The Social Justice Movement argues the narratives of gender and sexuality are inherently oppressive. People in power—cisgendered straight men—use strict categories of gender and sexuality to define themselves as the “default” or “ideal,” and everyone else as “inferior” or “abnormal.” The Social Justice Movement believes science is often a tool of this oppression, used to argue straight, cisgendered people are the norm and everyone else is disordered somehow. Therefore, the movement rejects science that claims gender and sexuality are based on inherent, objective qualities (genetic factors or brain chemistry, for example) rather than purely on cultural narratives, viewing this research as an attempt to legitimize oppressive cultural narratives.
(Shortform note: Many liberal and conservative skeptics of transgender rights tend to define what’s acceptable based on specific medical science versus cultural belief. For example, Douglas Murray (The Madness of Crowds) suggests some transgender people genuinely experience gender dysphoria and can benefit from gender-affirming medical treatments. However, he also argues cultural influences—like the Social Justice Movement—confuse others into thinking they want the same treatments or into rejecting the concept of gender altogether. Murray therefore believes society should create different categories to distinguish between genuinely transgender people and those who are just misled.)
Disability and Fatness
The Social Justice Movement views “healthy” and “unhealthy” as oppressive cultural narratives created by dominant groups in society—abled-bodied thin people, in this case—to label themselves as ideal or default and the disabled or fat as abnormal or inferior. They view attempts to treat or cure disabilities and fatness as part of this oppression since it is society enforcing the idea that it’s better to be able-bodied and thin than it is to be disabled and fat. In other words, it is society saying able-bodied thin people are superior to disabled and fat people. Therefore, the Social Justice Movement is skeptical or even hostile to scientific research trying to cure disabilities or prove why fatness is unhealthy.

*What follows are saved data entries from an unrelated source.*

(* ===== verification/PFlagValues.v ===== *)
(** The values of flags in the vendored package [pflag]: the interface [Value] and its
    implementations for the types that the program's flags have ([string.go],
    [int.go], [float32.go], [duration.go], [bool.go]), and the wrapper around the
    values of Go's own package [flag] ([golangflag.go]).

    A value holds a pointer to a variable.  Memory ([Mem C]) is one object of type
    [C], whose fields pointers may refer to (the configuration of the server), and
    the variables made by [new]; a pointer ([Ref]) is how to load and store.  A
    floating-point number of 32 bits is a rational number here. *)

From Stdlib Require Import QArith.
From stdpp Require Import strings list pretty.
From S2P Require Import Prelude GoStrings GoTime Strconv.

Local Open Scope Z_scope.

(** ** Memory *)

(** A variable made by [new]. *)
Inductive cell : Type :=
| C_string (s : string) | C_int (n : Z) | C_float32 (q : Q) | C_duration (d : Duration) | C_bool (b : bool).

Record Mem (C : Type) := mkMem { object : C; variables : list cell }.
Arguments mkMem {C} object variables.
Arguments object {C} m : rename.
Arguments variables {C} m : rename.

(** A pointer to a variable of type [A]. *)
Record Ref (C A : Type) := mkRef { load : Mem C → A; store : A → Mem C → Mem C }.
Arguments mkRef {C A} load store.
Arguments load {C A} r m : rename.
Arguments store {C A} r a m : rename.

(** [&o.Field] for a field of the object. *)
Definition field_ref {C A} (get : C → A) (put : A → C → C) : Ref C A :=
  mkRef (λ m, get (object m)) (λ a m, mkMem (put a (object m)) (variables m)).

(** [new(T)]: a fresh variable that holds the zero value. *)
Definition cell_ref {C A} (inj : A → cell) (prj : cell → option A) (zero : A) (n : nat) : Ref C A :=
  mkRef (λ m, default zero (variables m !! n ≫= prj))
        (λ a m, mkMem (object m) (<[n := inj a]> (variables m))).
Definition new {C A} (inj : A → cell) (prj : cell → option A) (zero : A) : M (Mem C) (Ref C A) := λ m,
  Ret (cell_ref inj prj zero (length (variables m)))
      (mkMem (object m) (variables m ++ [inj zero])).
Definition new_string {C} : M (Mem C) (Ref C string) :=
  new C_string (λ c, match c with C_string s => Some s | _ => None end) "".
Definition new_int {C} : M (Mem C) (Ref C Z) :=
  new C_int (λ c, match c with C_int n => Some n | _ => None end) 0.
Definition new_float32 {C} : M (Mem C) (Ref C Q) :=
  new C_float32 (λ c, match c with C_float32 q => Some q | _ => None end) 0%Q.
Definition new_duration {C} : M (Mem C) (Ref C Duration) :=
  new C_duration (λ c, match c with C_duration d => Some d | _ => None end) 0.
Definition new_bool {C} : M (Mem C) (Ref C bool) :=
  new C_bool (λ c, match c with C_bool b => Some b | _ => None end) false.

(** [*p] and [*p = a]. *)
Definition load_ref {C A} (p : Ref C A) : M (Mem C) A := gets (load p).
Definition store_ref {C A} (p : Ref C A) (a : A) : M (Mem C) unit := modify (store p a).

(** ** Values *)

(** A value of Go's package [flag]: the methods of its interface, the name that
    reflection gives its type (behind a pointer), and what its method
    [IsBoolFlag] answers if it has one. *)
Record GoValue (C : Type) := mkGoValue {
  gv_String : Mem C → string;
  gv_Set : string → M (Mem C) (option error);
  gv_TypeName : string;
  gv_IsBoolFlag : option bool
}.
Arguments mkGoValue {C} _ _ _ _.
Arguments gv_String {C} _ _.
Arguments gv_Set {C} _ _.
Arguments gv_TypeName {C} _.
Arguments gv_IsBoolFlag {C} _.

(** The dynamic types behind the interface [Value]. *)
Inductive Value (C : Type) : Type :=
| stringValue (p : Ref C string)
| intValue (p : Ref C Z)
| float32Value (p : Ref C Q)
| durationValue (p : Ref C Duration)
| boolValue (p : Ref C bool)
| flagValueWrapper (inner : GoValue C) (flagType : string).
Arguments stringValue {C} p.
Arguments intValue {C} p.
Arguments float32Value {C} p.
Arguments durationValue {C} p.
Arguments boolValue {C} p.
Arguments flagValueWrapper {C} inner flagType.

Section Values.
Context `{gf : GoFormats} {C : Type}.

(** [string.go] *)
Definition newStringValue (val : string) (p : Ref C string) : M (Mem C) (Value C) :=
  store_ref p val ;; mret (stringValue p).
Definition stringValue_Set (s : Ref C string) (val : string) : M (Mem C) (option error) :=
  store_ref s val ;; mret None.
Definition stringValue_Type : string := "string".
Definition stringValue_String (s : Ref C string) (m : Mem C) : string := load s m.
Definition stringConv (sval : string) : string * option error := (sval, None).

(** [int.go] *)
Definition newIntValue (val : Z) (p : Ref C Z) : M (Mem C) (Value C) :=
  store_ref p val ;; mret (intValue p).
Definition intValue_Set (i : Ref C Z) (s : string) : M (Mem C) (option error) :=
  let '(v, err) := ParseInt s 0 in
  store_ref i v ;; mret err.
Definition intValue_Type : string := "int".
Definition intValue_String (i : Ref C Z) (m : Mem C) : string := pretty (load i m).
Definition intConv (sval : string) : Z * option error := Atoi sval.

(** [float32.go] *)
Definition newFloat32Value (val : Q) (p : Ref C Q) : M (Mem C) (Value C) :=
  store_ref p val ;; mret (float32Value p).
Definition float32Value_Set (f : Ref C Q) (s : string) : M (Mem C) (option error) :=
  let '(v, err) := ParseFloat32 s in
  store_ref f v ;; mret err.
Definition float32Value_Type : string := "float32".
Definition float32Value_String (f : Ref C Q) (m : Mem C) : string := FormatFloat32 (load f m).
Definition float32Conv (sval : string) : Q * option error :=
  let '(v, err) := ParseFloat32 sval in
  match err with
  | Some err => (0%Q, Some err)
  | None => (v, None)
  end.

(** [duration.go] *)
Definition newDurationValue (val : Duration) (p : Ref C Duration) : M (Mem C) (Value C) :=
  store_ref p val ;; mret (durationValue p).
Definition durationValue_Set (d : Ref C Duration) (s : string) : M (Mem C) (option error) :=
  let '(v, err) := ParseDuration s in
  store_ref d v ;; mret err.
Definition durationValue_Type : string := "duration".
Definition durationValue_String (d : Ref C Duration) (m : Mem C) : string := Duration_String (load d m).
Definition durationConv (sval : string) : Duration * option error := ParseDuration sval.

(** [bool.go] *)
Definition newBoolValue (val : bool) (p : Ref C bool) : M (Mem C) (Value C) :=
  store_ref p val ;; mret (boolValue p).
Definition boolValue_Set (b : Ref C bool) (s : string) : M (Mem C) (option error) :=
  let '(v, err) := ParseBool s in
  store_ref b v ;; mret err.
Definition boolValue_Type : string := "bool".
Definition boolValue_String (b : Ref C bool) (m : Mem C) : string := FormatBool (load b m).
Definition boolConv (sval : string) : bool * option error := ParseBool sval.
(** Which values have the method of the interface [boolFlag]. *)
Definition is_boolFlag (v : Value C) : bool :=
  match v with boolValue _ => true | _ => false end.

(** [golangflag.go]: a value that already has the methods of [Value] is used as it
    is; any other is wrapped, with the name of its type. *)
Definition wrapFlagValue (v : Value C + GoValue C) : Value C :=
  match v with
  | inl pv => pv
  | inr v => flagValueWrapper v (TrimSuffix (gv_TypeName v) "Value")
  end.
Definition flagValueWrapper_String (v : GoValue C) (m : Mem C) : string := gv_String v m.
Definition flagValueWrapper_Set (v : GoValue C) (s : string) : M (Mem C) (option error) := gv_Set v s.
Definition flagValueWrapper_Type (flagType : string) : string := flagType.

(** The methods of the interface [Value]. *)
Definition Value_String (v : Value C) (m : Mem C) : string :=
  match v with
  | stringValue p => stringValue_String p m
  | intValue p => intValue_String p m
  | float32Value p => float32Value_String p m
  | durationValue p => durationValue_String p m
  | boolValue p => boolValue_String p m
  | flagValueWrapper inner _ => flagValueWrapper_String inner m
  end.
Definition Value_Set (v : Value C) (s : string) : M (Mem C) (option error) :=
  match v with
  | stringValue p => stringValue_Set p s
  | intValue p => intValue_Set p s
  | float32Value p => float32Value_Set p s
  | durationValue p => durationValue_Set p s
  | boolValue p => boolValue_Set p s
  | flagValueWrapper inner _ => flagValueWrapper_Set inner s
  end.
Definition Value_Type (v : Value C) : string :=
  match v with
  | stringValue _ => stringValue_Type
  | intValue _ => intValue_Type
  | float32Value _ => float32Value_Type
  | durationValue _ => durationValue_Type
  | boolValue _ => boolValue_Type
  | flagValueWrapper _ flagType => flagValueWrapper_Type flagType
  end.
End Values.

(** A pointer behaves as one: what is stored is loaded. *)
Definition ref_ok {C A} (p : Ref C A) (m : Mem C) : Prop := ∀ a, load p (store p a m) = a.

Lemma field_ref_ok {C A} (get : C → A) put (m : Mem C) :
  (∀ a c, get (put a c) = a) → ref_ok (field_ref get put) m.
Proof. intros H a. apply H. Qed.

(** A fresh variable holds the zero value and keeps what is stored, and the others
    are as before. *)
Lemma new_spec {C A} inj prj (zero : A) (m : Mem C) :
  (∀ a, prj (inj a) = Some a) →
  ∃ p m', new inj prj zero m = Ret p m' ∧ object m' = object m ∧
    load p m' = zero ∧ ref_ok p m' ∧ variables m' = variables m ++ [inj zero].
Proof.
  intros Hprj. eexists _, _. split; [reflexivity|]. cbn. split; [done|]. split.
  { by rewrite lookup_app_r, Nat.sub_diag by lia; cbn; rewrite Hprj. }
  split; [|done]. intros a. cbn. rewrite list_lookup_insert_eq; [cbn; by rewrite Hprj|].
  rewrite length_app. cbn. lia.
Qed.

(Shortform note: While Pluckrose and Lindsay argue the Social Justice Movement’s views on disability and fatness stand in contrast to scientific consensus, there is some evidence to suggest scientific opinion on these subjects is by no means unified or set in stone. For example, when the American Medical Association recognized obesity as a disease, they did so against the recommendation of their own research panel. In addition, the definition of disability remains in flux, seeing a number of changes in the legal and medical realms over the past several decades.)

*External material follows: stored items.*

(* ===== verification/AtomicBool.v ===== *)
(** [util/abool/bool.go]: an atomic boolean stored in an [int32] word.

    Each method is one atomic memory operation ([sync/atomic]); its model is one
    state transformer on the word.  The theorem shows that the word always is 0
    or 1 and that the methods implement a boolean register with
    compare-and-swap. *)

From stdpp Require Import numbers list.
From S2P Require Import Prelude.

Local Open Scope Z_scope.

(** The [int32] word behind [type AtomicBool int32]. *)
Definition AtomicBool : Type := Z.

(** [sync/atomic]: [StoreInt32], [LoadInt32], [CompareAndSwapInt32]. *)
Definition StoreInt32 (v : Z) : M Z unit := modify (λ _, v).
Definition LoadInt32 : M Z Z := get.
Definition CompareAndSwapInt32 (old new : Z) : M Z bool := λ w,
  if decide (w = old) then Ret true new else Ret false w.

Definition New : AtomicBool := 0.

Definition Set_ : M AtomicBool unit := StoreInt32 1.
Definition UnSet : M AtomicBool unit := StoreInt32 0.
Definition IsSet : M AtomicBool bool := v ← LoadInt32; mret (bool_decide (v = 1)).

Definition NewBool (ok : bool) : AtomicBool :=
  let ab := New in
  if ok then final (Set_ ab) else ab.

Definition SetTo (yes : bool) : M AtomicBool unit :=
  if yes then StoreInt32 1 else StoreInt32 0.

Definition SetToIf (old new : bool) : M AtomicBool bool :=
  let o := if old then 1 else 0 in
  let n := if new then 1 else 0 in
  CompareAndSwapInt32 o n.

(** The calls a thread can make on the object, and the register they promise. *)
Inductive call : Type :=
| CSet | CUnSet | CIsSet | CSetTo (yes : bool) | CSetToIf (old new : bool).

(** What a call does to the word and answers ([None] for a method without a
    result). *)
Definition run_call (c : call) : M AtomicBool (option bool) :=
  match c with
  | CSet => Set_ ;; mret None
  | CUnSet => UnSet ;; mret None
  | CIsSet => b ← IsSet; mret (Some b)
  | CSetTo yes => SetTo yes ;; mret None
  | CSetToIf old new => b ← SetToIf old new; mret (Some b)
  end.

(** The boolean register: new value and answer. *)
Definition spec_call (c : call) (b : bool) : bool * option bool :=
  match c with
  | CSet => (true, None)
  | CUnSet => (false, None)
  | CIsSet => (b, Some b)
  | CSetTo yes => (yes, None)
  | CSetToIf old new => if eqb b old then (new, Some true) else (b, Some false)
  end.

(** Answers of a sequence of calls, and the object they leave. *)
Fixpoint run_calls (cs : list call) (w : AtomicBool) : list (option bool) * AtomicBool :=
  match cs with
  | [] => ([], w)
  | c :: cs =>
      match run_call c w with
      | Ret r w' => let '(rs, w'') := run_calls cs w' in (r :: rs, w'')
      | o => ([], final o)
      end
  end.

Fixpoint spec_calls (cs : list call) (b : bool) : list (option bool) * bool :=
  match cs with
  | [] => ([], b)
  | c :: cs =>
      let '(b', r) := spec_call c b in
      let '(rs, b'') := spec_calls cs b' in (r :: rs, b'')
  end.

(** The word that stands for a boolean. *)
Definition word (b : bool) : AtomicBool := if b then 1 else 0.

Lemma IsSet_word b : IsSet (word b) = Ret b (word b).
Proof. by destruct b. Qed.

Lemma run_call_spec c b :
  run_call c (word b) = Ret (spec_call c b).2 (word (spec_call c b).1).
Proof. destruct c as [| | |[]|[] []], b; reflexivity. Qed.

(** Every sequence of calls on an [AtomicBool] made by [NewBool] answers as
    the boolean register does and leaves the word that encodes the register's
    value, so the word is 0 or 1 at all times. *)
Theorem calls_refine_register (cs : list call) (init : bool) :
  run_calls cs (NewBool init) =
    ((spec_calls cs init).1, word (spec_calls cs init).2).
Proof.
  replace (NewBool init) with (word init) by by destruct init.
  revert init. induction cs as [|c cs IH]; intros b; simpl; [done|].
  rewrite run_call_spec. destruct (spec_call c b) as [b' r] eqn:E. simpl.
  rewrite IH. by destruct (spec_calls cs b').
Qed.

Part 3: The Social Justice Movement Rejects Freedom of Speech
In addition to rejecting science, the Social Justice Movement also rejects freedom of speech, explain Pluckrose and Lindsay. Part 3 of our guide will show how the beliefs and methods of the Social Justice Movement are anti-free speech.
Anti-Free Speech Beliefs
Pluckrose and Lindsay explain that the Social Justice Movement is anti-free speech because they believe access to knowledge is based on identity—race, gender, and so on—instead of on reason and evidence. According to the Social Justice Movement, people of marginalized identities have more knowledge than everyone else about power and oppression because of their experiences. People from dominant groups lack this knowledge, and so the Social Justice Movement believes these people’s ideas about power, oppression, and social justice should be devalued or dismissed. Pluckrose and Lindsay explain this is anti-free speech since it seeks to restrict or devalue ideas based on who says them rather than on merit.
(Shortform note: Some critics of the Social Justice Movement have noted how the movement’s beliefs have led to self-censorship, or individuals and institutions restricting their own speech to avoid controversial subjects. In the publishing industry, for example, some companies are reluctant to publish books where authors aren’t directly discussing their own experiences after a number of high-profile protests. In these protests, books are harshly criticized and even pulled before they’re published due to accusations of racism and other types of insensitivity. This shows how even when the beliefs of the Social Justice Movement aren’t passed into law, they can still limit free speech.)
Anti-Free Speech Methods
Pluckrose and Lindsay contend the Social Justice Movement is anti-free speech in their methods, attempting to police and control people’s language and culture. Since the Social Justice Movement views oppression as the result of cultural narratives, they try to prevent people from enforcing those narratives in their language and culture.
In practice, this often means ganging up on people with dissenting ideas. The Social Justice Movement is willing to target anyone, according to the authors, because they believe power is exercised on every level of society—a working-class person making an insensitive joke, an academic writing a paper with ideas contrary to the Social Justice Movement, a celebrity making a controversial work of art, and so on. Targets of these attacks may face real-world consequences, losing jobs, being socially alienated, or even receiving threats.
(Shortform note: In academia, fixed doctrines and cliques are nothing new, with many disciplines attacking or censoring dissenting scholars on all sorts of political or even apolitical questions. Fields as diverse as astronomy, linguistics, and psychoanalysis all have their own histories of bitter rivalries, personal grudges, attempts to repress controversial ideas, and insider-outsider mentalities. Therefore, the Social Justice Movement’s anti-free speech tendencies could be symptomatic of a larger problem within academia instead of something unique to the field.)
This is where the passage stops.